Computer Vision

01/15/26

Core Idea: Computer vision is a field of AI that trains computers to interpret and understand the visual world. This course focuses on using Convolutional Neural Networks (CNNs) with TensorFlow and Keras to build powerful image classification models.

1. The Convolutional Classifier

A CNN is a specialized type of neural network designed for image data. It uses two key types of layers:

Convolutional Layers: Apply a set of learnable filters to the image, which act as feature detectors (e.g., detecting edges, corners, textures).
Pooling Layers: Downsample the feature maps, reducing their dimensionality and making the model more robust to variations in the position of features.

2. Building a CNN in Keras

A typical CNN architecture consists of a stack of convolutional and pooling layers, followed by one or more fully-connected (Dense) layers for classification.

from tensorflow import keras
from tensorflow.keras import layers

model = keras.Sequential([
    layers.Conv2D(filters=32, kernel_size=3, activation='relu', input_shape=[128, 128, 3]),
    layers.MaxPool2D(),

    layers.Conv2D(filters=64, kernel_size=3, activation='relu'),
    layers.MaxPool2D(),

    layers.Flatten(),
    layers.Dense(units=6, activation='softmax'),
])

3. Data Augmentation

Data augmentation is a technique used to artificially expand the training dataset by creating modified versions of the training images. This helps to prevent overfitting and improve the model’s ability to generalize.

Common augmentation techniques include:

Random rotations, zooms, and shifts
Horizontal and vertical flips
Changes in brightness and contrast

from tensorflow.keras.preprocessing.image import ImageDataGenerator

datagen = ImageDataGenerator(
    rotation_range=40,
    width_shift_range=0.2,
    height_shift_range=0.2,
    shear_range=0.2,
    zoom_range=0.2,
    horizontal_flip=True,
    fill_mode='nearest')

4. Transfer Learning

Transfer learning is a powerful technique where a model pre-trained on a large dataset (like ImageNet) is used as the starting point for a new task. This can significantly improve performance, especially when you have a limited amount of training data.

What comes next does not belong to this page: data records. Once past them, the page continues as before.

Lemma runs_read_line w indet line ls :
  layout -> heap_ok w -> lines w = line :: ls -> Forall (fun c => 0 < c < 256) line -> (length line < fuel)%nat ->
  exists w', runs (read_line fuel img indet) w (input_buf img) w' /\ changed in_buffers [] w w' /\ lines w' = ls /\
    cstr (user_mem w') (input_buf img) (take 255 line).
Proof.
  intros Hly Hok Hl Hc Hf. set (ib := input_buf img). set (rb := a_rbuf img).
  assert (forall q, range ib BUF_SIZE q -> in_buffers q) as Hib by (intros; right; by left).
  assert (forall q, range rb 4096 q -> in_buffers q) as Hrb by (intros; do 3 right; by left).
  assert (forall q, range ib BUF_SIZE q -> ~ range rb 4096 q) as Hap.
  { intros q H3 H4. by discriminate (ly_apart Hly 1 3 _ _ q eq_refl eq_refl H3 H4). }
  destruct (memset_run w ib BUF_SIZE Hok ltac:(unfold BUF_SIZE; lia)) as (w1 & Hr1 & Hc1 & Hz1 & Hl1).
  destruct (runs_scan_line w1 rb line ls) as (w2 & Hr2 & Hc2 & Hl2 & Hs2); [apply Hc1|by rewrite Hl1|done| |].
  { intros q Hq. by apply (ly_image Hly), Hrb. }
  set (m3 := upd (user_mem w2) (rb + 4095) 0). set (w3 := with_user_mem m3 w2).
  pose proof (length_take line 4095) as Hlt.
  assert (cstr m3 rb (take 4095 line)) as Hs3.
  { eapply cstr_ext; [|exact Hs2]. intros q Hq. unfold m3, upd. destruct (Z.eqb_spec q (rb + 4095)) as [->|]; [|done].
    assert (length (take 4095 line) = 4095%nat) as Hfull by lia. symmetry. rewrite <- (cstr_end _ _ _ Hs2). f_equal. lia. }
  set (n := Z.min (Z.of_nat (length (take 4095 line))) 255).
  set (m4 := memcpy m3 ib rb n).
  assert (forall q, m4 q = if decide (ib <= q < ib + n) then m3 (rb + (q - ib)) else m3 q) as Hm4.
  { intros q. apply memcpy_copied_user; [lia|]. destruct (decide (ib <= rb)); [by left|right].
    destruct (decide (rb + n <= ib)); [done|]. destruct (Hap ib); unfold range, BUF_SIZE; lia. }
  exists (with_user_mem m4 w3).
  assert (heap_ok w2) as Hok2 by apply Hc2.
  split_and!.
  - apply (read_line_run w w1 w2 indet (take 4095 line)); [done..|]. lia.
  - eapply (changed_trans _ [] []); [eapply changed_weaken; [exact Hib|exact Hc1]|].
    eapply (changed_trans _ [] []); [eapply changed_weaken; [exact Hrb|exact Hc2]|].
    eapply (changed_trans _ [] []).
    + apply (store_changed _ m3); [done|]. intros q Hq. unfold m3, upd. rewrite (proj2 (Z.eqb_neq _ _)); [done|].
      intros ->. apply Hq, Hrb. unfold range. lia.
    + apply store_changed; [by apply heap_ok_with|]. intros q Hq. unfold w3. rewrite user_mem_with, Hm4, decide_False; [done|].
      intros Hin. apply Hq, Hib. unfold range, BUF_SIZE. lia.
  - rewrite lines_with. unfold w3. by rewrite lines_with.
  - rewrite user_mem_with. replace (take 255 line) with (take (Z.to_nat n) (take 4095 line)).
    2:{ rewrite take_take. destruct (decide (length line <= 255)%nat); [|f_equal; lia].
        rewrite (take_ge line 255) by lia. apply take_ge. lia. }
    apply cstr_intro.
    + intros i c Hi. pose proof (lookup_lt_Some _ _ _ Hi) as Hlt'. rewrite length_take in Hlt'.
      apply lookup_take_Some in Hi as [Hi _]. rewrite Hm4, decide_True by lia.
      replace (rb + (ib + Z.of_nat i - ib)) with (rb + Z.of_nat i) by lia. by eapply cstr_lookup.
    + rewrite length_take. rewrite Hm4, decide_False by lia.
      assert (range ib BUF_SIZE (ib + Z.of_nat (Z.to_nat n `min` length (take 4095 line)))) as Hin by (unfold range, BUF_SIZE; lia).
      unfold m3, upd. rewrite (proj2 (Z.eqb_neq _ _)).
      2:{ intros He. apply (Hap _ Hin). rewrite He. unfold range. lia. }
      rewrite (ch_mem _ _ _ _ Hc2), Hz1; [done..| |by apply Hap]. left. by apply (ly_image Hly), Hib.
Qed.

from tensorflow.keras.applications import VGG16

# Load the pre-trained VGG16 model
conv_base = VGG16(weights='imagenet',
                  include_top=False, # Don't include the classifier
                  input_shape=(150, 150, 3))

# Freeze the convolutional base
conv_base.trainable = False

You can then add your own classifier on top of the frozen base and train it on your specific dataset.

Key Takeaways:

CNNs are the go-to models for computer vision tasks.
Convolutional and pooling layers are the core building blocks of a CNN.
Data augmentation is a crucial technique for preventing overfitting in image models.
Transfer learning allows you to leverage the knowledge from pre-trained models to achieve high performance with less data.